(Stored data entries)
************
Lemma step_inv g now s s' :
  step g now s = Some s' ->
  exists t c' st' spawned evs,
    pool s !! g = Some t
    /\ crawl_step g now (crawler s) t = Some (c', st', spawned, evs)
    /\ s' = {| crawler := c';
               wg := wg s + Z.of_nat (length spawned)
                     - (if is_Returned st' then 1 else 0);
               pool := <[g := at_stage t st']> (pool s) ++ spawned;
               log := log s ++ evs |}.
Proof.
  unfold step. intros Hs.
  destruct (pool s !! g) as [t|]; [|discriminate].
  destruct (crawl_step g now (crawler s) t) as [[[[c' st'] sp] evs]|] eqn:E;
    [|discriminate].
  injection Hs as <-. exists t, c', st', sp, evs. auto.
Qed.

Lemma run_app sched1 sched2 s :
  run (sched1 ++ sched2) s
  = match run sched1 s with Some s' => run sched2 s' | None => None end.
Proof.
  revert s. induction sched1 as [|[g now] sched1 IH]; intros s; simpl; [done|].
  destruct (step g now s); [apply IH | done].
Qed.

(** A property kept by every step holds all along a run. *)
Lemma run_invariant (P : System -> Prop) :
  (forall g now s s', P s -> step g now s = Some s' -> P s') ->
  forall sched s s', P s -> run sched s = Some s' -> P s'.
Proof.
  intros Hstep sched. induction sched as [|[g now] sched IH];
    intros s s' HP Hrun; simpl in Hrun.
  - by injection Hrun as <-.
  - destruct (step g now s) as [s1|] eqn:E; [|discriminate]. eauto.
Qed.

(** A step of [crawl] touches the visited map and the page list only. *)
Lemma crawl_step_frame g now c t c' st' spawned evs :
  crawl_step g now c t = Some (c', st', spawned, evs) ->
  maxDepth c' = maxDepth c /\ baseURL c' = baseURL c
  /\ rateLimiter c' = rateLimiter c
  /\ BaseURL (result c') = BaseURL (result c)
  /\ MaxDepth (result c') = MaxDepth (result c)
  /\ StartTime (result c') = StartTime (result c)
  /\ EndTime (result c') = EndTime (result c)
  /\ TotalPages (result c') = TotalPages (result c).
Proof. intros H0. crawl_cases H0; simpl; auto 10. Qed.

Lemma run_frame c sched s :
  run sched (Start_spawn c) = Some s -> frame_of c s.
Proof.
  apply (run_invariant (frame_of c)); [|by repeat split].
  intros g now s0 s1 (H1 & H2 & H3 & H4 & H5) Hs.
  apply step_inv in Hs as (t & c' & st' & sp & evs & _ & Hc & ->).
  apply crawl_step_frame in Hc as (? & ? & ? & ? & ? & ? & ? & ?).
  unfold frame_of; simpl. repeat split; congruence.
Qed.

(** *** Depth and status of what is recorded *)

Lemma crawl_step_ok g now c t c' st' spawned evs :
  crawl_step g now c t = Some (c', st', spawned, evs) ->
  task_ok (maxDepth c) t ->
  Forall (page_ok (maxDepth c)) (Pages (result c)) ->
  task_ok (maxDepth c) (at_stage t st')
  /\ Forall (task_ok (maxDepth c)) spawned
  /\ Forall (page_ok (maxDepth c)) (Pages (result c')).
Proof.
  intros H0 Ht Hp. unfold task_ok in *.
  crawl_cases H0; simpl in *; repeat split;
    repeat match goal with
           | |- Forall _ [] => constructor
           | |- Forall _ [_] => constructor; simpl
           | |- Forall _ (_ ++ _) => apply Forall_app; split
           | H : (_ <? _) = false |- _ => apply Z.ltb_ge in H
           | H : negb (_ =? _) = false |- _ =>
               apply negb_false_iff, Z.eqb_eq in H
           end; try tauto; try lia.
  unfold page_ok; simpl; tauto.
Qed.

Lemma records_ok_step g now s s' :
  records_ok s -> step g now s = Some s' -> records_ok s'.
Proof.
  intros [Hpool Hpages] Hs.
  apply step_inv in Hs as (t & c' & st' & sp & evs & Hg & Hc & ->).
  pose proof (crawl_step_frame _ _ _ _ _ _ _ _ Hc) as (Hmd & _).
  assert (Ht : task_ok (maxDepth (crawler s)) t).
  { rewrite Forall_forall in Hpool. apply Hpool.
    by apply list_elem_of_lookup_2 in Hg. }
  destruct (crawl_step_ok _ _ _ _ _ _ _ _ Hc Ht Hpages) as (H1 & H2 & H3).
  unfold records_ok; simpl. rewrite Hmd. split; [|done].
  apply Forall_app; split; [|done]. by apply Forall_insert.
Qed.

Lemma records_ok_run c sched s :
  Pages (result c) = [] ->
  run sched (Start_spawn c) = Some s -> records_ok s.
Proof.
  intros Hnil. apply (run_invariant records_ok).
  - intros g now s0 s1. apply records_ok_step.
  - unfold records_ok, Start_spawn; simpl. rewrite Hnil.
    split; repeat constructor.
Qed.

Lemma NewCrawler_fresh base limit rps now c :
  NewCrawler base limit rps now = inr c ->
  visited c = ∅ /\ maxDepth c = limit
  /\ rateLimiter c = Time.Tick (tick_duration rps)
  /\ result c = {| BaseURL := base; MaxDepth := limit; StartTime := now;
                   EndTime := Time.zero; TotalPages := 0; Pages := [] |}
  /\ neturl_Parse base = inr (baseURL c).
Proof.
  unfold NewCrawler. destruct (neturl_Parse base); [discriminate|].
  intros [= <-]. simpl. auto.
Qed.

(** The pool after a step, read at one index. *)
Lemma lookup_step_pool (pool0 : list Task) g x spawned i y :
  (<[g := x]> pool0 ++ spawned) !! i = Some y ->
  (i = g /\ y = x) \/ (i <> g /\ pool0 !! i = Some y)
  \/ ((length pool0 <= i)%nat /\ y ∈ spawned).
Proof.
  intros Hl. apply lookup_app_Some in Hl as [Hl | [Hlen Hl]].
  - destruct (decide (i = g)) as [->|Hne].
    + left. split; [done|].
      apply lookup_lt_Some in Hl as Hlt. rewrite length_insert in Hlt.
      rewrite list_lookup_insert_eq in Hl by done. congruence.
    + right; left. by rewrite list_lookup_insert_ne in Hl.
  - right; right. rewrite length_insert in Hlen. split; [done|].
    by apply list_elem_of_lookup_2 in Hl.
Qed.

Lemma lookup_step_pool_self (pool0 : list Task) g t x spawned :
  pool0 !! g = Some t ->
  (<[g := x]> pool0 ++ spawned) !! g = Some x.
Proof.
  intros Hg. apply lookup_lt_Some in Hg as Hlt.
  rewrite lookup_app_l by (by rewrite length_insert).
  by apply list_lookup_insert_eq.
Qed.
************
* [Task prompt] Set down, exactly as they appear above, all lines from the one that has "EndTime (result c)" down to the one that has "(maxDepth c)) spawned", including those two and no others.

* [Answer for this exercise]
  /\ EndTime (result c') = EndTime (result c)
  /\ TotalPages (result c') = TotalPages (result c).
Proof. intros H0. crawl_cases H0; simpl; auto 10. Qed.

Lemma run_frame c sched s :
  run sched (Start_spawn c) = Some s -> frame_of c s.
Proof.
  apply (run_invariant (frame_of c)); [|by repeat split].
  intros g now s0 s1 (H1 & H2 & H3 & H4 & H5) Hs.
  apply step_inv in Hs as (t & c' & st' & sp & evs & _ & Hc & ->).
  apply crawl_step_frame in Hc as (? & ? & ? & ? & ? & ? & ? & ?).
  unfold frame_of; simpl. repeat split; congruence.
Qed.

(** *** Depth and status of what is recorded *)

Lemma crawl_step_ok g now c t c' st' spawned evs :
  crawl_step g now c t = Some (c', st', spawned, evs) ->
  task_ok (maxDepth c) t ->
  Forall (page_ok (maxDepth c)) (Pages (result c)) ->
  task_ok (maxDepth c) (at_stage t st')
  /\ Forall (task_ok (maxDepth c)) spawned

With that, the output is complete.